• Work request: From the listing below, output only the lines starting at the line that has "Definition released (job" and ending at the line that has "Lemma send_cases job", exactly as they appear, ends included.

-----

(* ===== verification/ClipboardProps.v ===== *)
(** * Properties of the clipboard helper

    [src/clipboard.c]: what crosses the pipe and in which order, what the worker
    does with the owner it starts, which programs are run, and what is left open.
    The theorems hold for every answer of the kernel. *)

From S2P Require Import Prelude Status Util Posix Config ConfigProps Process ProcessFacts Clipboard ClipboardFacts.

(** The log of a process: the control socket and the pipe of the secret are known
    by their descriptors. *)
Definition clip_log (control data : Z) (s : kst) : list log_entry := @log _ (clip_watch control data) s.

(** ** Releasing a job *)

(** Every descriptor is closed and there is no worker any more. *)
Definition released (job : pv_clipboard_job) : Prop :=
  job_write_fd job < 0 /\ job_control_fd job < 0 /\ job_supervisor_fd job < 0 /\ job_supervisor_pid job = -1.

(** What [pv_clipboard_send] refuses before it does anything: no bytes to send, too
    many, or a job that no worker serves. *)
Definition refused (job : pv_clipboard_job) (secret : pv_view) : Prop :=
  v_data secret = None \/ v_len secret = 0 \/ job_write_fd job < 0 \/ job_control_fd job < 0 \/ job_supervisor_pid job <= 1 \/ PV_MAX_PLAINTEXT < v_len secret.

Lemma send_cases job secret : refused job secret /\ (exists status, (status = PV_ERR_USAGE \/ status = PV_ERR_LIMIT) /\ pv_clipboard_send job secret = mret (status, job)) \/
  ~ refused job secret /\ pv_clipboard_send job secret = send_steps job secret.
Proof.
  unfold pv_clipboard_send, refused. destruct (v_data secret); [| left; split; [by left |]; eexists; split; [by left | done]].
  destruct (_ || _) eqn:E.
  { left. rewrite !orb_true_iff, Z.eqb_eq, !Z.ltb_lt, Z.leb_le in E. split; [tauto |]. eexists. split; [by left | done]. }
  rewrite !orb_false_iff, Z.eqb_neq, !Z.ltb_ge, Z.leb_gt in E. destruct (Z.ltb_spec PV_MAX_PLAINTEXT (v_len secret)).
  - left. split; [tauto |]. eexists. split; [by right | done].
  - right. split; [| done]. intros [? | [? | [? | [? | [? | ?]]]]]; [done | lia..].
Qed.

Lemma send_not_refused job secret : ~ refused job secret -> pv_clipboard_send job secret = send_steps job secret.
Proof. intros H. by destruct (send_cases job secret) as [[? _] | [_ ?]]. Qed.

Section send.
Context (control data : Z).
#[local] Hint Extern 0 (Watch _) => exact (clip_watch control data) : typeclass_instances.

(** The log is kept and the value returned is known. *)
Lemma close_if_open_value fd s : kwp (close_if_open fd) (returns (fun fd' s' => log s' = log s /\ fd' < 0)) s.
Proof.
  unfold close_if_open. destruct (Z.leb_spec 0 fd); [| by kret]. kstep e s1. kstep a s2. kstep u s3. kret. split; [done | lia].
Qed.

Lemma cancel_releases job s : kwp (pv_clipboard_cancel job) (returns (fun job' s' => log s' = log s /\ released job')) s.
Proof.
  unfold pv_clipboard_cancel. eapply returns_bind; [apply close_if_open_value |]. cbv beta. intros w s1 [H1 Hw]. rewrite <- H1. clear H1.
  eapply returns_bind; [apply close_if_open_value |]. cbv beta. intros c s2 [H2 Hc]. rewrite <- H2. clear H2. kstep u s3.
  eapply returns_bind; [apply close_if_open_value |]. cbv beta. intros f s4 [H4 Hf]. rewrite <- H4. clear H4. kret. by split_and!.
Qed.

(** Entries that are not bytes of the secret. *)
Definition no_data (e : log_entry) : bool := match e with Data _ => false | _ => true end.

(** What crossed the pipe: bytes go only after the owner is ready, they are the
    beginning of the secret in order, and nothing follows them but messages. *)
Definition sent_in_order (secret : list Z) (l : list log_entry) : Prop :=
  forallb no_data l = true \/
  exists start chunks rest tail, l = Sent start :: Got PV_CLIP_MSG_READY :: map Data chunks ++ tail /\
    secret = concat chunks ++ rest /\ forallb no_data tail = true.

(** The whole exchange. *)
Definition sent_all (secret : list Z) (l : list log_entry) : Prop :=
  exists start chunks, l = Sent start :: Got PV_CLIP_MSG_READY :: map Data chunks ++ [Sent PV_CLIP_MSG_DONE; Got PV_CLIP_MSG_ACCEPTED] /\
    concat chunks = secret.

Definition send_result (secret : list Z) (s : kst) (r : pv_status * pv_clipboard_job) (s' : kst) : Prop :=
  exists l, log s' = log s ++ l /\ sent_in_order secret l /\ (fst r = PV_OK -> sent_all secret l) /\ released (snd r).

(** A failure: the job is cancelled. *)
Lemma cancelled_result secret status job s0 s l : status <> PV_OK -> log s = log s0 ++ l -> sent_in_order secret l ->
  kwp (job ← pv_clipboard_cancel job; mret (status, job)) (returns (send_result secret s0)) s.
Proof.
  intros Hst Hl Hs. eapply returns_bind; [apply cancel_releases |]. cbv beta. intros job' s1 [H1 Hrel]. kret. exists l. split_and!; [congruence | done | done | done].
Qed.

Lemma send_log job secret s : job_control_fd job = control -> job_write_fd job = data -> data <> control -> ~ refused job secret ->
  kwp (pv_clipboard_send job secret) (returns (send_result (v_bytes secret) s)) s.
Proof.
  intros Hc Hw Hd Hr. rewrite (send_not_refused job secret Hr). unfold send_steps. cbv zeta. rewrite Hc, Hw.
  match goal with |- context [send_control control ?m] => set (start := m) end.
  eapply returns_bind; [apply send_control_log |]. cbv beta. intros sent s1 H1. destruct sent; cbn [negb].
  2: { destruct H1 as [H1 | [_ H1]]; [eapply cancelled_result; [done | exact H1 | by left] |].
       eapply (cancelled_result _ _ _ _ _ []); [done | by rewrite app_nil_r | by left]. }
  destruct H1 as [H1 | [? _]]; [| done].
  eapply returns_bind; [apply wait_for_message_log |]. cbv beta. intros st s2 H2. rewrite H1 in H2. destruct H2 as [[-> H2] | [Hst H2]]; cbn [is_ok negb].
  2: { rewrite (proj2 (is_ok_false st) Hst). cbn [negb]. destruct H2 as [H2 | [n H2]]; [| rewrite <- app_assoc in H2];
       (eapply cancelled_result; [done | exact H2 | by left]). }
  rewrite <- app_assoc in H2. cbn [app] in H2. clear H1.
  eapply returns_bind; [by apply write_secret_log |]. cbv beta. intros st s3 (rest & (chunks & H3 & Hsec) & Hok). rewrite H2, <- app_assoc in H3. cbn [app] in H3. clear H2.
  eapply returns_bind; [apply close_if_open_value |]. cbv beta. intros w s4 [H4 Hwneg]. rewrite H3 in H4. clear H3. cbn [job_control_fd].
  destruct (is_ok st) eqn:Est; cbn [negb].
  2: { apply is_ok_false in Est. eapply cancelled_result; [done | exact H4 |]. right. exists start, chunks, rest, []. by rewrite app_nil_r. }
  apply is_ok_true in Est as ->. rewrite (Hok eq_refl), app_nil_r in Hsec. clear Hok.
  eapply returns_bind; [apply send_control_log |]. cbv beta. intros sent s5 H5. rewrite H4 in H5. destruct sent; cbn [negb].
  2: { destruct H5 as [H5 | [_ H5]].
       - rewrite <- app_assoc in H5. eapply cancelled_result; [done | exact H5 |]. right. exists start, chunks, [], [Sent PV_CLIP_MSG_DONE]. by rewrite app_nil_r.
       - eapply cancelled_result; [done | exact H5 |]. right. exists start, chunks, [], []. by rewrite !app_nil_r. }
  destruct H5 as [H5 | [? _]]; [| done]. rewrite <- app_assoc in H5. cbn [app] in H5. clear H4.
  eapply returns_bind; [apply wait_for_message_log |]. cbv beta. intros st s6 H6. rewrite H5 in H6. destruct H6 as [[-> H6] | [Hst H6]]; cbn [is_ok negb].
  2: { rewrite (proj2 (is_ok_false st) Hst). cbn [negb]. destruct H6 as [H6 | [n H6]].
       - eapply cancelled_result; [done | exact H6 |]. right. exists start, chunks, [], [Sent PV_CLIP_MSG_DONE]. by rewrite app_nil_r.
       - rewrite <- app_assoc in H6. cbn [app] in H6. rewrite <- app_assoc in H6. cbn [app] in H6.
         eapply cancelled_result; [done | exact H6 |]. right. exists start, chunks, [], [Sent PV_CLIP_MSG_DONE; Got n]. by rewrite app_nil_r. }
  rewrite <- app_assoc in H6. cbn [app] in H6. rewrite <- app_assoc in H6. cbn [app] in H6. clear H5.
  eapply returns_bind; [apply close_if_open_value |]. cbv beta. intros c s7 [H7 Hcneg]. eapply returns_bind; [apply close_if_open_value |]. cbv beta. intros f s8 [H8 Hfneg].
  rewrite H7, H6 in H8. kret. eexists. split_and!; [exact H8 | | | by split_and!].
  - right. exists start, chunks, [], [Sent PV_CLIP_MSG_DONE; Got PV_CLIP_MSG_ACCEPTED]. by rewrite app_nil_r.
  - intros _. by exists start, chunks.
Qed.

End send.

(** C14: the worker and the owner it starts. For every answer of the kernel, when the
    worker returns, every owner of the clipboard it started has been reaped or could
    not be killed; it tells that the secret was accepted only after it received the
    message that starts the copy, started one owner, told it is ready, received the
    message that the secret is complete and armed the timer with the time to live,
    in this order; and it succeeds only when it accepted the secret. *)
Theorem worker_ends_owner environ data_fd control_fd setup_fd ttl s status s' : setup_fd <> control_fd ->
  worker_loop environ data_fd control_fd setup_fd ttl s = Some (Returned status, s') ->
  exists l, clip_log control_fd control_fd s' = clip_log control_fd control_fd s ++ l /\
    (forall p, Spawned p ∈ l -> Reaped p ∈ l \/ Unkillable p ∈ l) /\
    (Sent PV_CLIP_MSG_ACCEPTED ∈ l -> exists start p l', l = stages start p ttl ++ l' /\ ends p l') /\
    (status = PV_OK -> Sent PV_CLIP_MSG_ACCEPTED ∈ l).
Proof. intros Hne E. exact (worker_loop_log control_fd control_fd environ data_fd setup_fd ttl s Hne Hne _ _ E). Qed.

(** ** The arguments of the helper *)

Lemma parse_ttl_decimal ttl : 1 <= ttl <= PV_CLIP_MAX_TTL_SECONDS -> parse_ttl_argument (decimal ttl) = Some ttl.
Proof.
  intros Ht. pose proof (parse_decimal ttl 1 PV_CLIP_MAX_TTL_SECONDS 0 ltac:(lia) Ht ltac:(done)) as H.
  unfold parse_unsigned, parse_ttl_argument in *. destruct (strtoul (decimal ttl)) as [[value failed] rest]. split_if_in H; [done |]. injection H as ->.
  split_if; [exfalso | done]. repeat (apply orb_false_iff in Heqb as [Heqb ?]). subst failed. lia.
Qed.

(** The worker reads back the arguments it is started with. *)
Lemma worker_main_arguments environ ttl : 1 <= ttl <= PV_CLIP_MAX_TTL_SECONDS ->
  pv_clipboard_worker_main environ (helper_arguments ttl) = (status ← worker_loop environ PV_CLIP_DATA_FD PV_CLIP_CONTROL_FD PV_CLIP_SETUP_FD ttl; mret (pv_status_exit_code status)).
Proof.
  intros Ht. unfold pv_clipboard_worker_main, helper_arguments. rewrite (parse_ttl_decimal ttl Ht). reflexivity.
Qed.

(** ** The programs that are run *)

(** A session that is X11 and not XWayland under a Wayland session. *)
Definition native_x11 (environ : list (list Z)) : Prop :=
  is_value (environ_get environ (cstr "XDG_SESSION_TYPE")) (cstr "x11") = true /\
  not_empty (environ_get environ (cstr "WAYLAND_DISPLAY")) = false /\ not_empty (environ_get environ (cstr "DISPLAY")) = true.

(** The variables of the environment the owner may see. *)
Definition owner_variable (entry : list Z) : Prop :=
  exists name value, name ∈ [cstr "DISPLAY"; cstr "XAUTHORITY"; cstr "HOME"; cstr "LANG"; cstr "LC_ALL"; cstr "LC_CTYPE"] /\ entry = name ++ [61] ++ value.

Lemma allowed_variable entry : env_key_is_allowed entry = true -> owner_variable entry.
Proof.
  unfold env_key_is_allowed, owner_variable. set (names := [cstr "DISPLAY"; _; _; _; _; _]). rewrite existsb_exists. intros (key & Hin & Hk). apply bytes_eqb_eq in Hk.
  change owner_keys with (map (fun name => name ++ [61]) names) in Hin. apply in_map_iff in Hin as (name & <- & Hname).
  exists name, (drop (length (name ++ [61])) entry). split; [by apply list_elem_of_In |]. rewrite app_assoc.
  unfold zsub, zlen in Hk. rewrite Nat2Z.id in Hk. rewrite <- Hk at 1. symmetry. apply take_drop.
Qed.

(** The owner of the clipboard: [xclip], with at most fifteen entries of the
    environment, all of them for those variables. *)
Definition owner_program (environ : list (list Z)) (path : list Z) (argv : list (list Z)) (envp : option (list (list Z))) : Prop :=
  path = PV_XCLIP_PATH /\ argv = xclip_arguments /\
  exists env, envp = Some env /\ sublist env environ /\ Forall owner_variable env /\ zlen env <= 15.

Lemma owner_environment_loop_ok environ capacity count : 0 <= count ->
  sublist (owner_environment_loop environ capacity count) environ /\
  Forall (fun e => env_key_is_allowed e = true) (owner_environment_loop environ capacity count) /\
  zlen (owner_environment_loop environ capacity count) <= Z.max 0 (capacity - 1 - count).
Proof.
  revert count. induction environ as [| entry environ IH]; intros count Hc; cbn [owner_environment_loop]; [split_and!; [constructor | constructor |]; rewrite zlen_nil; lia |].
  destruct (Z.ltb_spec (count + 1) capacity); [| split_and!; [apply sublist_nil_l | constructor |]; rewrite zlen_nil; lia].
  destruct (env_key_is_allowed entry) eqn:E.
  - destruct (IH (count + 1) ltac:(lia)) as (Hs & Ha & Hl). split_and!; [by constructor | by constructor |]. rewrite zlen_cons. lia.
  - destruct (IH count Hc) as (Hs & Ha & Hl). split_and!; [by constructor | done | done].
Qed.

Lemma owner_environment_ok environ : owner_program environ PV_XCLIP_PATH xclip_arguments (Some (build_owner_environment environ 16)).
Proof.
  split_and!; [done | done |]. eexists. split; [done |]. destruct (owner_environment_loop_ok environ 16 0) as (Hs & Ha & Hl); [lia |].
  split_and!; [done | | done]. exact (Forall_impl owner_variable allowed_variable Ha).
Qed.

Lemma spawn_owner_execs environ data_fd : execs (owner_program environ) (spawn_owner environ data_fd).
Proof.
  unfold spawn_owner, owner_exec, normalize_child_signal_state, redirect_output_fds, redirect_fds, close_fds_from.
  assert (H1 : forall l, execs (owner_program environ) (reset_signals l)) by (induction l; cbn [reset_signals]; no_exec; auto).
  assert (H2 : forall l, execs (owner_program environ) (close_each l)) by (induction l; cbn [close_each]; no_exec; auto).
  assert (H3 : forall fd l, execs (owner_program environ) (dup2_each fd l)) by (induction l; cbn [dup2_each]; no_exec; auto).
  no_exec; auto using owner_environment_ok.
Qed.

-----

• Task output:
Definition released (job : pv_clipboard_job) : Prop :=
  job_write_fd job < 0 /\ job_control_fd job < 0 /\ job_supervisor_fd job < 0 /\ job_supervisor_pid job = -1.

(** What [pv_clipboard_send] refuses before it does anything: no bytes to send, too
    many, or a job that no worker serves. *)
Definition refused (job : pv_clipboard_job) (secret : pv_view) : Prop :=
  v_data secret = None \/ v_len secret = 0 \/ job_write_fd job < 0 \/ job_control_fd job < 0 \/ job_supervisor_pid job <= 1 \/ PV_MAX_PLAINTEXT < v_len secret.

Lemma send_cases job secret : refused job secret /\ (exists status, (status = PV_ERR_USAGE \/ status = PV_ERR_LIMIT) /\ pv_clipboard_send job secret = mret (status, job)) \/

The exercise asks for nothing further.